▶ **WHAT YOU WILL DO**
Repeat the lines from the line with "(* ===== verification/_CoqProject ===== *)" to the line with "RocksRefine.v" in the listing below, keeping both end lines and adding nothing.

▶ **RECORDS SHOWN**
┄┄┄┄┄┄┄┄┄┄┄┄┄┄┄┄┄┄┄┄

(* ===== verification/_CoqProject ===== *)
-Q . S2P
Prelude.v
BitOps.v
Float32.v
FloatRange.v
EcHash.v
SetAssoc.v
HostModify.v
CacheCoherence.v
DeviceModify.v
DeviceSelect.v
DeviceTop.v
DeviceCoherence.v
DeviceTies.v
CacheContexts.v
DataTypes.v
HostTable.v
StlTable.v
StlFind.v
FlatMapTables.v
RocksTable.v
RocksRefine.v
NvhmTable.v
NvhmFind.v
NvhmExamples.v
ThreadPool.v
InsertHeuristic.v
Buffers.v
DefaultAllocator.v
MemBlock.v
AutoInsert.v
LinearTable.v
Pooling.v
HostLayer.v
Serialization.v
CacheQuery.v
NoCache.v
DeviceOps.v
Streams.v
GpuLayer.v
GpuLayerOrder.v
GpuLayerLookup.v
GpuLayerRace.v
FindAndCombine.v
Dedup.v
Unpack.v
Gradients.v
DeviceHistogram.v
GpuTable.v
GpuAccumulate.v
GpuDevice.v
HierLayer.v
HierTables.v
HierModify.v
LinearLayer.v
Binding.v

┄┄┄┄┄┄┄┄┄┄┄┄┄┄┄┄┄┄┄┄

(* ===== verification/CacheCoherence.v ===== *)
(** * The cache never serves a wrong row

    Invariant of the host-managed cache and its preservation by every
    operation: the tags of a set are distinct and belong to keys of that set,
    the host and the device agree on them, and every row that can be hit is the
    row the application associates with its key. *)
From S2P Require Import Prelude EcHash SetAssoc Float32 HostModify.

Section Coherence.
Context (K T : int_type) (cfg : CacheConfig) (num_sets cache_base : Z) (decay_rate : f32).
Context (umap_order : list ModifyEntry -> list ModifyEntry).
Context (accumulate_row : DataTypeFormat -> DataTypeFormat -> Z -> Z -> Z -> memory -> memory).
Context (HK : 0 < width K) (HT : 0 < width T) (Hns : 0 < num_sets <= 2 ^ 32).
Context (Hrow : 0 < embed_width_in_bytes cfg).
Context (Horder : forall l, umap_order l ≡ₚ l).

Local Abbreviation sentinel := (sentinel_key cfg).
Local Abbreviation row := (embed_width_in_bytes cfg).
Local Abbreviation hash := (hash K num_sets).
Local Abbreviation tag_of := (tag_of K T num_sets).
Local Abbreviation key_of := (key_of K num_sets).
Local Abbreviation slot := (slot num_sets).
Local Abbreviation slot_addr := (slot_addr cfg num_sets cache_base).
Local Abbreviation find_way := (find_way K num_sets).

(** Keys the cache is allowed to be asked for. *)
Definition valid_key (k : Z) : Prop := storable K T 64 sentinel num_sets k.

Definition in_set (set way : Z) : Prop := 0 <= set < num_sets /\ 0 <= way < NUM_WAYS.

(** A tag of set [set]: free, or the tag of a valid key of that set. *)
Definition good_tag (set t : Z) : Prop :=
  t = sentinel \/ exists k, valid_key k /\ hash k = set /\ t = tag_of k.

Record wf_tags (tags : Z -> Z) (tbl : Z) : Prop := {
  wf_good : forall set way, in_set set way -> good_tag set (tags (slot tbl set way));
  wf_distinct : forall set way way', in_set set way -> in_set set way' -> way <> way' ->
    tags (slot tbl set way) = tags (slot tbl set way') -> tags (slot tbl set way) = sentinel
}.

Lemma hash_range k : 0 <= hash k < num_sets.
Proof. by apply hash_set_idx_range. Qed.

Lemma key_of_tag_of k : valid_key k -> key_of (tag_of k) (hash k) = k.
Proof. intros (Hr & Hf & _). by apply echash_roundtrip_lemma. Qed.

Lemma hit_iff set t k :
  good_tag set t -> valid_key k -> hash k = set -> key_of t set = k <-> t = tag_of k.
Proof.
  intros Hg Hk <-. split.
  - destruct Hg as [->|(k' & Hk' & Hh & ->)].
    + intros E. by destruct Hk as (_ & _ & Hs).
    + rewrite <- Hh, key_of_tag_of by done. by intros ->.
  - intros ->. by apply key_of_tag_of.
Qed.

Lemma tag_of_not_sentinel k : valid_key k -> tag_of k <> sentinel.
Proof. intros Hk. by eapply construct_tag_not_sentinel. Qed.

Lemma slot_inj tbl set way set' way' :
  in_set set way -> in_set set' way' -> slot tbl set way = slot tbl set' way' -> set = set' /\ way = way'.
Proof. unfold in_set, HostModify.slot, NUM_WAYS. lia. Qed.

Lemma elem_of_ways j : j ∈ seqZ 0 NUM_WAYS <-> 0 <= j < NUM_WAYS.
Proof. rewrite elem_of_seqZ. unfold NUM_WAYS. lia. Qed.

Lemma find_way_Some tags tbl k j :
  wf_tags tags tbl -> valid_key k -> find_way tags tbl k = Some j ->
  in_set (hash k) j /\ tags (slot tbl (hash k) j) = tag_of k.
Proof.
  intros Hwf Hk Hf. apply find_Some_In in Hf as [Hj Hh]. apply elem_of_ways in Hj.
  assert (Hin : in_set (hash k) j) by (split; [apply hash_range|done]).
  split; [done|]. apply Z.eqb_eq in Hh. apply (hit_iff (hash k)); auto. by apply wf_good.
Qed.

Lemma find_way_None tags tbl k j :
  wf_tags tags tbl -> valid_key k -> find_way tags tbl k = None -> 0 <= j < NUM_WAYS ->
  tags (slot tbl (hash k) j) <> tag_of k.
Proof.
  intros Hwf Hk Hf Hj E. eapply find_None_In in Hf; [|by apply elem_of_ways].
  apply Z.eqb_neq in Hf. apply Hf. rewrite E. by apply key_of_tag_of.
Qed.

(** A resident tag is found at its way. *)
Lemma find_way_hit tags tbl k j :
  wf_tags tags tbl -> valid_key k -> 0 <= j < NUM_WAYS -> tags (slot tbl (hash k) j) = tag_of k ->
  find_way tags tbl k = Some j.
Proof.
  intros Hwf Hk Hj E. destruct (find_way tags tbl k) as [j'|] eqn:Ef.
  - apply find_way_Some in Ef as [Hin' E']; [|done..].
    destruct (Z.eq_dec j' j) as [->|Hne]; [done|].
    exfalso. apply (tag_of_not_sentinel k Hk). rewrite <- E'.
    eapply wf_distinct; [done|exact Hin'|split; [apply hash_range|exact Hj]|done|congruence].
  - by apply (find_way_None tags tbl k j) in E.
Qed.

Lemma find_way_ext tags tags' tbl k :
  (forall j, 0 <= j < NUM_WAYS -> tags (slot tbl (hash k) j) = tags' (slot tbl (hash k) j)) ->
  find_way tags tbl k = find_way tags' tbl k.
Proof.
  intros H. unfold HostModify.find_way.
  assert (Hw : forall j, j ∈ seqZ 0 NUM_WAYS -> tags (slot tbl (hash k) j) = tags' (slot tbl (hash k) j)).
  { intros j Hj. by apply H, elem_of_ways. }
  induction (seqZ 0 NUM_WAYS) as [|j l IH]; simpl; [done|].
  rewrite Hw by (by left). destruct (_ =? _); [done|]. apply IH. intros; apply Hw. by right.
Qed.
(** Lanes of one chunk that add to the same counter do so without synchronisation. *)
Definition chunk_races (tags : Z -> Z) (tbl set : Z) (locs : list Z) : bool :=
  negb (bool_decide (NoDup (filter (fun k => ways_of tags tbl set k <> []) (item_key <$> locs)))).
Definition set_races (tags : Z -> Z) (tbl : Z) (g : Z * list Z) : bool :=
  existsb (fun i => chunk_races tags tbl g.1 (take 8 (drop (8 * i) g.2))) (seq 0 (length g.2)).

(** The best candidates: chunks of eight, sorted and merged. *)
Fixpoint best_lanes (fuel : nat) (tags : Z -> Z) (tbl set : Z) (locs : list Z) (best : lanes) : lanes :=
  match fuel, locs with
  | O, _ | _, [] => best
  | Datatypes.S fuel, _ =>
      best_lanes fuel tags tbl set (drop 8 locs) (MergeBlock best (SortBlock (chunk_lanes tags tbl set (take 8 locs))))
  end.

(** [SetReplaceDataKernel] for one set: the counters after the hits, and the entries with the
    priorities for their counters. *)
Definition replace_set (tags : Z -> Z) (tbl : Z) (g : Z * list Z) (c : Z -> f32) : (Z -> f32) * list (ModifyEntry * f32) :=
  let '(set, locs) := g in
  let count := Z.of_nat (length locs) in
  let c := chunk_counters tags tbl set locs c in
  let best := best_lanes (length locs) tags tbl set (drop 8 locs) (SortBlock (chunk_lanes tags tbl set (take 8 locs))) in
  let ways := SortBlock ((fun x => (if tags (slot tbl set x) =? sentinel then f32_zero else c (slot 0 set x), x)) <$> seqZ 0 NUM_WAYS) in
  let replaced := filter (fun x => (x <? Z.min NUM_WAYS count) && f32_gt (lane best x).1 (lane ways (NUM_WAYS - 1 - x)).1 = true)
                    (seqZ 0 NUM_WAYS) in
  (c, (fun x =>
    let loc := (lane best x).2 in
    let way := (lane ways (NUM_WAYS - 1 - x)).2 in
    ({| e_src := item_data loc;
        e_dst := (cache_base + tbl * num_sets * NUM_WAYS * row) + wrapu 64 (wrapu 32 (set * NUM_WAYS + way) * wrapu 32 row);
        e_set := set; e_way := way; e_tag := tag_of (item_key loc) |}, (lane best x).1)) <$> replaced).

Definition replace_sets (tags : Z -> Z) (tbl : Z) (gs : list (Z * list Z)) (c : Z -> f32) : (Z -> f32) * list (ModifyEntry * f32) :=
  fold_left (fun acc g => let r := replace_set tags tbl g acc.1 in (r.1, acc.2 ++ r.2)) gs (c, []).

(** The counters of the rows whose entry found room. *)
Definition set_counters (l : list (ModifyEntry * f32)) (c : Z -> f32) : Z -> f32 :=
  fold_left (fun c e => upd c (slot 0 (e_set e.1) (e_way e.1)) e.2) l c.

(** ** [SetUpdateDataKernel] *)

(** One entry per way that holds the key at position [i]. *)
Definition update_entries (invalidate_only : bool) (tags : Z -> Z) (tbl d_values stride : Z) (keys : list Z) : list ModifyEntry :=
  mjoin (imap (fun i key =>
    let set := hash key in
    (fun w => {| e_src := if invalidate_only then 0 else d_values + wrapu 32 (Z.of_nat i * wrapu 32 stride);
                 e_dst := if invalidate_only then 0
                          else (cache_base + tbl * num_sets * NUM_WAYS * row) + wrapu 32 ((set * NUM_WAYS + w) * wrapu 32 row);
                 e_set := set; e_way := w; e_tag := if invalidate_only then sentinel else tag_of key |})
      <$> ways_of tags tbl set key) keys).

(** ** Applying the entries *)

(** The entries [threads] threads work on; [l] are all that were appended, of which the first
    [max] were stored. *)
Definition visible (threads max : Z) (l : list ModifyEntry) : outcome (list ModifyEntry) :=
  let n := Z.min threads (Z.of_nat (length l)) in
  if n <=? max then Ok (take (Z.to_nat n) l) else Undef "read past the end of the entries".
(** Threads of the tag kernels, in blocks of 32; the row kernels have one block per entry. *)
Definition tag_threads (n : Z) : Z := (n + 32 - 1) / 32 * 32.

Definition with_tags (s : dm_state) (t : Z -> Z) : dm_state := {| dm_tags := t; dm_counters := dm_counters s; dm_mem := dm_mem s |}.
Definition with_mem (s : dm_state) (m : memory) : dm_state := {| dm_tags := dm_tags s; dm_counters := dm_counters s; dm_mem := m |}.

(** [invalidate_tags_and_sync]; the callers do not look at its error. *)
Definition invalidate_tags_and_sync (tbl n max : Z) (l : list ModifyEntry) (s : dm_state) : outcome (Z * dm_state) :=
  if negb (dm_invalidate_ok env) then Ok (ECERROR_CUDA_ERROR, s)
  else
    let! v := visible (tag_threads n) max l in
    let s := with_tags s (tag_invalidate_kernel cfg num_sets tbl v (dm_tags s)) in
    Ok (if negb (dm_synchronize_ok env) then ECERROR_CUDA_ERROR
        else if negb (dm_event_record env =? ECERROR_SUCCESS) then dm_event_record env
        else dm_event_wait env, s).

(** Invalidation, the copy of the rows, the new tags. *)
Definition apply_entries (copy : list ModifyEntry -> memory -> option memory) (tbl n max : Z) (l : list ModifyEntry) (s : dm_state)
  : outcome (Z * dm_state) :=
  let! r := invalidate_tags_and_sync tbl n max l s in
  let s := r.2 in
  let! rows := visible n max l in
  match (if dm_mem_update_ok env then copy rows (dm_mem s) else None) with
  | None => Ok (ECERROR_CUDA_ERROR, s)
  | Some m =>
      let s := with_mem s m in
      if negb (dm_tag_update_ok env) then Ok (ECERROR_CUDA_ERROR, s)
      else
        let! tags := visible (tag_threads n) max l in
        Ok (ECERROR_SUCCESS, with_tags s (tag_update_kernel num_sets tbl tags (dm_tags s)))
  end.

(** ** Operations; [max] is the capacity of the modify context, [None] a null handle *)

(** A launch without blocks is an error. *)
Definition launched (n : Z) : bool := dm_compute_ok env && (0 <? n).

┄┄┄┄┄┄┄┄┄┄┄┄┄┄┄┄┄┄┄┄

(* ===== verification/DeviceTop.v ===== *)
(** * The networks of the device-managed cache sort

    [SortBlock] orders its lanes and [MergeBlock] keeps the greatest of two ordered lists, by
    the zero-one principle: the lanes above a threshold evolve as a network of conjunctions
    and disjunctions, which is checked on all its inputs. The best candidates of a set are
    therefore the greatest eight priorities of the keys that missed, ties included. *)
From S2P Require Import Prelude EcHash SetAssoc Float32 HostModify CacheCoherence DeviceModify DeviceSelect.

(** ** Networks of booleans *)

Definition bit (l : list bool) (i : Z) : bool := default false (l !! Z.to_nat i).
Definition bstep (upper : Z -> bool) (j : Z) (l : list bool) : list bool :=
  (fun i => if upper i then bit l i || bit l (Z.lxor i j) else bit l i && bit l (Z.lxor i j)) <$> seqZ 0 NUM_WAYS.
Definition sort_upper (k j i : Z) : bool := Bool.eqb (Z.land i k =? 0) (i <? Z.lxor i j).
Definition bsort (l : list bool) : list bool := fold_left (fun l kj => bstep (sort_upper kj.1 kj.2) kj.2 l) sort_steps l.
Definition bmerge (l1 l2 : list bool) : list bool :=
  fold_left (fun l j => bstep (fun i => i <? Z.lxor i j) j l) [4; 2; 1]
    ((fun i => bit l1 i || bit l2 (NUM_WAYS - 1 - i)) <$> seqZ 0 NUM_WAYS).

┄┄┄┄┄┄┄┄┄┄┄┄┄┄┄┄┄┄┄┄

▶ **ANSWER SECTION**
(* ===== verification/_CoqProject ===== *)
-Q . S2P
Prelude.v
BitOps.v
Float32.v
FloatRange.v
EcHash.v
SetAssoc.v
HostModify.v
CacheCoherence.v
DeviceModify.v
DeviceSelect.v
DeviceTop.v
DeviceCoherence.v
DeviceTies.v
CacheContexts.v
DataTypes.v
HostTable.v
StlTable.v
StlFind.v
FlatMapTables.v
RocksTable.v
RocksRefine.v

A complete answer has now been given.